2019 Reid Oration

What ever happened to political reform?

Member Events - 27 Aug 2019

Resources

Oration Overview

Since the great rebellion of the 1960s there’s been significant changes to the rules, institutions and policies that govern our economy. We’ve witnessed the destruction of the Australian Settlement that came with the Constitution.

However, the 1980s attempt to incorporate rights into the Constitution failed, as did the 1999 referendum on an Australian Republic and the COAG Reform Agenda of the 2000s. Indigenous recognition is on the table for consideration but not yet for decision. Add to all of that continuing resistance to the establishment of a National Corruption Commission and growing power to the executive arm of government more generally.

Is all of this resistance a reflection of the “state of the nation” from which there is no escape? Does it mean that the radical aspirations of the 1960s are all but dead and confined to our universities?

MC

Prof. Shamit Saggar CBE FAcSS
Director
UWA Public Policy Institute

 

 

 

Keynote Speaker

The Hon. Geoff Gallop AC FIPAA
Emeritus Professor
University of Sydney

Professor Geoff Gallop was a member of the Western Australian Legislative Assembly from 1986 to 2006 and the Premier of Western Australia from 2001 to 2006.
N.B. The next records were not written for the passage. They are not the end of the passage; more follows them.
Lemma slots_left_insert l i x y : l !! i = Some x -> (slots_left (<[i := y]> l) + slot_left x = slots_left l + slot_left y)%nat.
Proof.
  revert i. induction l as [|z l IH]; intros [|i] H; simpl in *; try discriminate.
  - injection H as ->. lia.
  - specialize (IH i H). lia.
Qed.
Lemma slots_left_le l : (slots_left l <= 4 * length l)%nat.
Proof. induction l as [|x l IH]; simpl; [lia |]. destruct x; simpl; lia. Qed.
Lemma claimLoop_left c s a s' es : claimLoop c true s a = Some (s', es) -> (slot_left s' < slot_left s)%nat.
Proof.
  unfold claimLoop. destruct s as [|at_|cl|d|e|e], a as [t|r|e'|e']; try discriminate.
  - intros [= <- <-]. simpl. lia.
  - destruct r as [[cl|]|er|]; try discriminate; [destruct (validateClaim _ _ _) | |]; intros [= <- <-]; simpl; lia.
  - destruct e'; intros [= <- <-]; simpl; lia.
  - destruct e'; intros [= <- <-]; simpl; lia.
Qed.
Lemma wstep_left c s es s' : wstep c s es s' -> rs_canceled s = true ->
  rs_canceled s' = true /\ (slots_left (rs_slots s') < slots_left (rs_slots s))%nat.
Proof.
  intros H. destruct H as [slots results | canceled slots results i x a x' es Hx Hl | canceled slots results i err Hx]; simpl; intros Hc; [discriminate | |].
  - subst canceled. split; [reflexivity |]. pose proof (slots_left_insert _ _ _ x' Hx). apply claimLoop_left in Hl. lia.
  - subst canceled. split; [reflexivity |]. pose proof (slots_left_insert _ _ _ (Received err) Hx). simpl in *. lia.
Qed.

(** An answer to the call a slot is in always lets the slot go on. *)
Definition answers (s : Slot) (a : Answer) : Prop :=
  match s, a with
  | Top, Now _ | Executing _, Executed _ | Waiting _, Waited _ => True
  | Claiming _, Claim r => r <> Diverge
  | _, _ => False
  end.
Lemma claimLoop_goes_on c ctx s a : answers s a -> exists s' es, claimLoop c ctx s a = Some (s', es).
Proof.
  unfold answers, claimLoop. destruct s as [|at_|cl|d|e|e], a as [t|r|e'|e']; try contradiction; intros Ha.
  - destruct ctx; eauto.
  - destruct r as [[cl|]|er|]; [destruct (validateClaim _ _ _); [destruct ctx | | destruct ctx] | | destruct ctx |]; eauto. contradiction.
  - destruct e'; [destruct ctx |]; eauto.
  - destruct e'; [destruct ctx |]; eauto.
Qed.
(* ===== verification/Listing.v ===== *)
(** * Stable sorting and keyset pages

    [sort.SliceStable] with a less function, and the pages of the list
    operations: a reader is asked for one row more than the limit, and the
    position of the last row shown is where the next page starts. *)
From Stdlib Require Import Sorted.
From stdpp Require Import sorting.
From S2P Require Import Prelude Errors.

(** ** [sort.SliceStable] *)
Section Sorting.
Context {A : Type} (less : A -> A -> bool).

Fixpoint insert_stable (x : A) (l : list A) : list A :=
  match l with
  | [] => [x]
  | y :: rest => if less y x then y :: insert_stable x rest else x :: l
  end.
Definition sort_stable (l : list A) : list A := fold_right insert_stable [] l.

Lemma insert_stable_perm x l : Permutation (insert_stable x l) (x :: l).
Proof.
  induction l as [|y l IH]; simpl; [reflexivity |]. destruct (less y x); [| reflexivity].
  rewrite IH. apply Permutation_swap.
Qed.
Lemma sort_stable_perm l : Permutation (sort_stable l) l.
Proof. induction l as [|x l IH]; simpl; [reflexivity |]. by rewrite insert_stable_perm, IH. Qed.
Lemma sort_stable_In x l : In x (sort_stable l) <-> In x l.
Proof. split; apply Permutation_in; [| symmetry]; apply sort_stable_perm. Qed.

(** [less] is a strict weak order: what is not below is transitive. *)
Context (Hirr : forall x y, less x y = true -> less y x = false)
        (Htr : forall x y z, less y x = false -> less z y = false -> less z x = false).
Lemma insert_stable_sorted x l :
  StronglySorted (fun a b => less b a = false) l -> StronglySorted (fun a b => less b a = false) (insert_stable x l).
Proof.
  induction 1 as [|y l Hs IH Hy]; simpl; [repeat constructor |]. destruct (less y x) eqn:E.
  - constructor; [exact IH |]. apply List.Forall_forall. intros z Hz.
    apply (Permutation_in _ (insert_stable_perm x l)) in Hz as [<- | Hz]; [by apply Hirr |].
    by apply (proj1 (List.Forall_forall _ _) Hy).
  - constructor; [by constructor |]. constructor; [exact E |]. eapply List.Forall_impl; [| exact Hy].
    intros z Hz. by apply (Htr x y z).
Qed.
Lemma sort_stable_sorted l : StronglySorted (fun a b => less b a = false) (sort_stable l).
Proof. induction l as [|x l IH]; simpl; [constructor | by apply insert_stable_sorted]. Qed.

(** Equal elements keep their order. *)
Lemma insert_stable_filter (same : A -> bool) x l :
  (forall a b, same a = true -> same b = true -> less a b = false) ->
  List.filter same (insert_stable x l) = List.filter same (x :: l).
Proof.
  intros Hsame. induction l as [|y l IH]; simpl; [reflexivity |]. destruct (less y x) eqn:E; [| reflexivity]. simpl. rewrite IH. simpl.
  destruct (same x) eqn:Ex, (same y) eqn:Ey; try reflexivity. rewrite (Hsame y x Ey Ex) in E. discriminate.
Qed.
Lemma sort_stable_filter (same : A -> bool) l :
  (forall a b, same a = true -> same b = true -> less a b = false) -> List.filter same (sort_stable l) = List.filter same l.
Proof. intros Hsame. induction l as [|x l IH]; simpl; [reflexivity |]. rewrite insert_stable_filter by exact Hsame. simpl. by rewrite IH. Qed.
End Sorting.

(** ** Orders by texts *)
(** A strict weak order: what [sort_stable_sorted] needs. *)
Record weak_order {A} (less : A -> A -> bool) : Prop := mkWeakOrder {
  wo_asym : forall x y, less x y = true -> less y x = false;
  wo_trans : forall x y z, less y x = false -> less z y = false -> less z x = false }.
(* ===== verification/IngestionQueries.v ===== *)
(** * internal/application/ingestion_queries.go: management reads of runs and tasks

    Filtered pages and single records, with the run state derived from the
    task counts and the public projection of contexts and task errors. *)
From S2P Require Import Prelude Errors GoStrings GoTime GoJson External Domain CatchUp Ingestion Statements Application Listing Subscriptions.
Open Scope go_scope.

Definition MaximumIngestionManagementPageSize : Z := 100.

(** [RunListInput], which is also [RunReadFilter], and [TaskListInput]. *)
Record RunListInput := mkRunListInput {
  rl_RunType : string; rl_TriggerType : string; rl_Status : string; rl_RequestedBy : string; rl_CreatedFrom : option Time;
  rl_CreatedTo : option Time; rl_AfterID : option ID; rl_Limit : Z }.
Record TaskListInput := mkTaskListInput {
  tl_RunID : option ID; tl_Status : string; tl_ProviderCode : string; tl_InstrumentCode : string; tl_Interval : string;
  tl_CreatedFrom : option Time; tl_CreatedTo : option Time; tl_AfterID : option ID; tl_Limit : Z }.

Record RunRecord := mkRunRecord {
  rec_Run : IngestionRun; rec_Snapshot : RunTaskSnapshot; rec_Summary : RunSummary; rec_Context : gmap string string }.
Record TaskRecord := mkTaskRecord {
  tr_Task : IngestionTask; tr_RunType : string; tr_TriggerType : string; tr_SubscriptionInterval : string; tr_ProviderID : ID;
  tr_ProviderCode : Code; tr_InstrumentID : ID; tr_InstrumentCode : Code; tr_ProviderInstrumentID : ID;
  tr_ProviderInstrumentCode : Code; tr_ProviderSymbol : string; tr_ErrorSummary : option string; tr_SafeErrorDetails : gmap string string }.
Record RunPage := mkRunPage { rp_Items : list RunRecord; rp_NextAfterID : option ID }.
Record TaskPage := mkTaskPage { tp_Items : list TaskRecord; tp_NextAfterID : option ID }.

(** ** Values *)
Definition oneOf (value : string) (allowed : list string) : bool := contains_string allowed value.
(** [utf8.ValidString]: no rune is the one-byte error. *)
Definition ValidString (s : string) : bool :=
  forallb (fun seg => negb ((fst seg =? RuneError) && (String.length (snd seg) =? 1)%nat)) (segments s).
Definition validOperationalText (value : string) (maximum : Z) : bool :=
  negb ((value =s EmptyString) || (value <>s TrimSpace value) || negb (ValidString value) || (maximum <? RuneCountInString value))
  && negb (existsb IsControl (runes value)).
Definition utcPointers (from to : option Time) : option Time * option Time := (from, to).

Definition run_types : list string := ["incremental"; "backfill"; "repair"; "revision"].
Definition trigger_types : list string := ["scheduler"; "manual"; "recovery"].
Definition run_statuses : list string := ["pending"; "running"; "partial"; "success"; "failed"; "canceled"].
Definition task_statuses : list string := ["pending"; "running"; "retry_wait"; "success"; "failed"; "canceled"].

(** ** Input checks *)
Definition validateManagementPage (from to : option Time) (after : option ID) (limit : Z) : list FieldViolation :=
  violation (opt_test IsZero from) "created_from" "must be a valid timestamp"
  ++ violation (opt_test IsZero to) "created_to" "must be a valid timestamp"
  ++ violation (opt_test (fun f => opt_test (fun t => negb (After t f)) to) from) "created_from" "must be earlier than created_to"
  ++ violation (opt_test id_IsZero after) "cursor" "contains an invalid position"
  ++ violation ((limit <? 1) || (MaximumIngestionManagementPageSize <? limit)) "limit" "must be between 1 and 100".

Definition unsupported_filter (value : string) (allowed : list string) : bool := (value <>s EmptyString) && negb (oneOf value allowed).

Definition validateRunListInput (input : RunListInput) : result RunListInput :=
  validated
    (violation (unsupported_filter (rl_RunType input) run_types) "run_type" "is not supported"
     ++ violation (unsupported_filter (rl_TriggerType input) trigger_types) "trigger_type" "is not supported"
     ++ violation (unsupported_filter (rl_Status input) run_statuses) "status" "is not supported"
     ++ violation ((rl_RequestedBy input <>s EmptyString) && negb (validOperationalText (rl_RequestedBy input) 128)) "requested_by"
          "must be trimmed and at most 128 characters"
     ++ validateManagementPage (rl_CreatedFrom input) (rl_CreatedTo input) (rl_AfterID input) (rl_Limit input))
    (let '(from, to) := utcPointers (rl_CreatedFrom input) (rl_CreatedTo input) in
     mkRunListInput (rl_RunType input) (rl_TriggerType input) (rl_Status input) (rl_RequestedBy input) from to (rl_AfterID input)
       (rl_Limit input + 1)).

Definition validateTaskListInput (input : TaskListInput) : result TaskListInput :=
  validated
    (violation (opt_test id_IsZero (tl_RunID input)) "run_id" "must be a valid UUID"
     ++ violation (unsupported_filter (tl_Status input) task_statuses) "status" "is not supported"
     ++ violation ((tl_ProviderCode input <>s EmptyString) && is_err (ParseCode (tl_ProviderCode input))) "provider" "must be a valid provider code"
     ++ violation ((tl_InstrumentCode input <>s EmptyString) && invalid_code (tl_InstrumentCode input) "instrument.") "instrument_code"
          "must be a valid instrument code"
     ++ violation ((tl_Interval input <>s EmptyString) && is_err (ParseBarInterval (tl_Interval input))) "interval" "must be one of 1h or 1d"
     ++ validateManagementPage (tl_CreatedFrom input) (tl_CreatedTo input) (tl_AfterID input) (tl_Limit input))
    (let '(from, to) := utcPointers (tl_CreatedFrom input) (tl_CreatedTo input) in
     mkTaskListInput (tl_RunID input) (tl_Status input) (tl_ProviderCode input) (tl_InstrumentCode input) (tl_Interval input) from to
       (tl_AfterID input) (tl_Limit input + 1)).

(** ** Projections *)
Definition sanitizeStringObject (raw : string) (allowed : list string) : gmap string string :=
  match unmarshal_strings raw with
  | None => ∅
  | Some object =>
      map_imap (fun key value => match value with
        | Some text => if contains_string allowed key && validOperationalText text 512 then Some text else None
        | None => None end) object
  end.

Definition context_keys : list string :=
  ["trigger"; "reason"; "actor_type"; "request_id"; "provider"; "instrument_code"; "interval"; "range_start"; "range_end"].

Definition enrichRunRecord (r : RunRecord) : result RunRecord :=
  let run := rec_Run r in
  failif id_IsZero (run_ID run) || (snap_RunID (rec_Snapshot r) <>id run_ID run) || IsZero (run_CreatedAt run)
         || negb (oneOf (run_RunType run) run_types) || negb (oneOf (run_TriggerType run) trigger_types), Sentinel ErrInvalidData ;;
  summary <- SummarizeRun (rec_Snapshot r) ;;
  Ok (mkRunRecord run (rec_Snapshot r) summary (sanitizeStringObject (run_Context run) context_keys)).

(** The public text of each error code. *)
Definition error_messages : list (string * string) :=
  [("rate_limited", "provider rate limit exceeded"); ("network", "provider network request failed");
   ("temporary_unavailable", "provider temporarily unavailable"); ("unauthorized", "provider authentication failed");
   ("invalid_instrument", "provider instrument is invalid"); ("unsupported_interval", "provider interval is unsupported");
   ("bad_request", "provider rejected the request"); ("invalid_response", "provider returned an invalid response");
   ("unknown", "provider request failed"); ("database_unavailable", "database temporarily unavailable");
   ("temporary_failure", "service temporarily unavailable"); ("adapter_not_registered", "provider adapter is not registered");
   ("provider_limit_exceeded", "provider pagination limit was exceeded");
   ("configuration_not_found", "ingestion configuration was not found");
   ("configuration_invalid", "ingestion configuration or data contract is invalid"); ("internal_error", "ingestion task failed");
   ("lease_expired", "worker lease expired before completion");
   ("lease_recovery_exhausted", "worker lease recovery limit was exhausted")]%string.

Definition normalizeTaskError (code : option string) : option string * option string :=
  match code with
  | None => (None, None)
  | Some code =>
      match List.find (fun m => fst m =s code) error_messages with
      | Some (_, message) => (Some code, Some message)
      | None => (Some "internal_error"%string, Some "ingestion task failed"%string)
      end
  end.

Definition enrichTaskRecord (r : TaskRecord) : result TaskRecord :=
  let t := tr_Task r in
  failif id_IsZero (task_ID t) || id_IsZero (task_RunID t) || id_IsZero (task_SubscriptionID t) || id_IsZero (tr_ProviderID r)
         || id_IsZero (tr_InstrumentID r) || id_IsZero (tr_ProviderInstrumentID r) || code_IsZero (tr_ProviderCode r)
         || code_IsZero (tr_InstrumentCode r) || code_IsZero (tr_ProviderInstrumentCode r) || (tr_ProviderSymbol r =s EmptyString)
         || negb (After (task_RangeEnd t) (task_RangeStart t)) || IsZero (task_CreatedAt t) || IsZero (task_UpdatedAt t)
         || negb (oneOf (task_Status t) task_statuses) || negb (oneOf (tr_RunType r) run_types)
         || negb (oneOf (tr_TriggerType r) trigger_types), Sentinel ErrInvalidData ;;
  failif is_err (ParseBarInterval (tr_SubscriptionInterval r)), Sentinel ErrInvalidData ;;
  let '(code, summary) := normalizeTaskError (task_ErrorCode t) in
  let details := sanitizeStringObject (task_ErrorDetails t) ["provider_code"%string] in
  let details := match details !! "provider_code"%string with
    | Some c => if is_err (ParseCode c) then delete "provider_code"%string details else details
    | None => details end in
  Ok (mkTaskRecord (with_error t code (task_ErrorMessage t) (task_ErrorDetails t)) (tr_RunType r) (tr_TriggerType r)
        (tr_SubscriptionInterval r) (tr_ProviderID r) (tr_ProviderCode r) (tr_InstrumentID r) (tr_InstrumentCode r)
        (tr_ProviderInstrumentID r) (tr_ProviderInstrumentCode r) (tr_ProviderSymbol r) summary details).
Fixpoint enrich_all {A} (enrich : A -> result A) (records : list A) : result (list A) :=
  match records with [] => Ok [] | r :: rest => r' <- enrich r ;; rest' <- enrich_all enrich rest ;; Ok (r' :: rest') end.

Definition classifyIngestionQueryFailure (task : bool) (e : error) : error :=
  if errors_Is e ErrNotFound then
    if task then WrapError e ErrorCodeTaskNotFound "ingestion task not found" false NoDetails
    else WrapError e ErrorCodeNotFound "ingestion run not found" false NoDetails
  else classify_failure e.

(** ** The service *)
Section Queries.
Context {W : Type}.

(** [IngestionQueryReader]; a record it returns has the zero summary, context
    and error projection. *)
Class IngestionQueryReader := {
  ListRunRecords : RunListInput -> M W (list RunRecord);
  GetRunRecord : ID -> M W RunRecord;
  ListTaskRecords : TaskListInput -> M W (list TaskRecord);
  GetTaskRecord : ID -> M W TaskRecord }.
Context `{R : IngestionQueryReader}.

Definition ListRuns (input : RunListInput) : M W RunPage :=
  filter <-- mlift (validateRunListInput input) ;;
  records <-- classified (classifyIngestionQueryFailure false) (ListRunRecords filter) ;;
  records <-- classified (classifyIngestionQueryFailure false) (mlift (enrich_all enrichRunRecord records)) ;;
  let '(items, next) := page_of (rl_Limit input) (fun r => run_ID (rec_Run r)) records in
  mret (mkRunPage items next).

Definition GetRun (id : ID) : M W RunRecord :=
  mfailif id_IsZero id, ValidationError [mkFieldViolation "run_id" "must be a valid UUID"] ;;
  record <-- classified (classifyIngestionQueryFailure false) (GetRunRecord id) ;;
  classified (classifyIngestionQueryFailure false) (mlift (enrichRunRecord record)).

Definition ListTasks (input : TaskListInput) : M W TaskPage :=
  filter <-- mlift (validateTaskListInput input) ;;
  records <-- classified (classifyIngestionQueryFailure true) (ListTaskRecords filter) ;;
  records <-- classified (classifyIngestionQueryFailure true) (mlift (enrich_all enrichTaskRecord records)) ;;
  let '(items, next) := page_of (tl_Limit input) (fun r => task_ID (tr_Task r)) records in
  mret (mkTaskPage items next).

Definition GetTask (id : ID) : M W TaskRecord :=
  mfailif id_IsZero id, ValidationError [mkFieldViolation "task_id" "must be a valid UUID"] ;;
  record <-- classified (classifyIngestionQueryFailure true) (GetTaskRecord id) ;;
  classified (classifyIngestionQueryFailure true) (mlift (enrichTaskRecord record)).
End Queries.
#[global] Arguments IngestionQueryReader W : clear implicits.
He was a Minister in the Lawrence Labor Government from 1990 to 1993 (holding a range of portfolios most notably Education, Fuel and Energy and Minister Assisting the Treasurer) and when that Government was defeated in 1993 he took up a range of Shadow Ministerial appointments. In 1994 he was elected Deputy Leader of the State Parliamentary Labor Party and in 1996 he was elected Leader.

As Premier, he oversaw a range of political and social reforms (electoral reform, gay and lesbian equality and a State Administrative Tribunal), upgraded the State's industrial and labour laws, brought a spirit of reconciliation to the resolution of Native Title and developed partnership models for the State's indigenous communities, changed the law to require all 16 and 17 year olds to be in education or training, was the first Premier to commit his government to a major desalination plant, stopped the logging of all of the State's Old Growth Forests creating record numbers of new national parks, restructured the State's electricity and racing industries, and started construction of the Perth to Mandurah Railway and City Tunnel.

As Minister for Science he established the Science Council, committed significant funding to Research and Development in the State, and established the Premier's Research Fellowship Program to attract leading researchers from overseas and interstate.

Geoff has been involved in a range of educational, community and sporting associations over many years and from 1983 to 1986 he was a Councillor at the City of Fremantle.

In 2001 he was awarded a Commonwealth of Australia Centenary Medal and was honoured with Life Membership of the Association for the Blind (Western Australia).

In 2003 he was elected a Fellow of the Institute of Public Administration Australia. In April 2006 he was admitted to the honorary degree of Doctor of Letters by Murdoch University and in March 2012 he was awarded the honorary degree of Doctor of Letters by the University of Western Australia.

In 2008 he was made a Companion of the Order of Australia.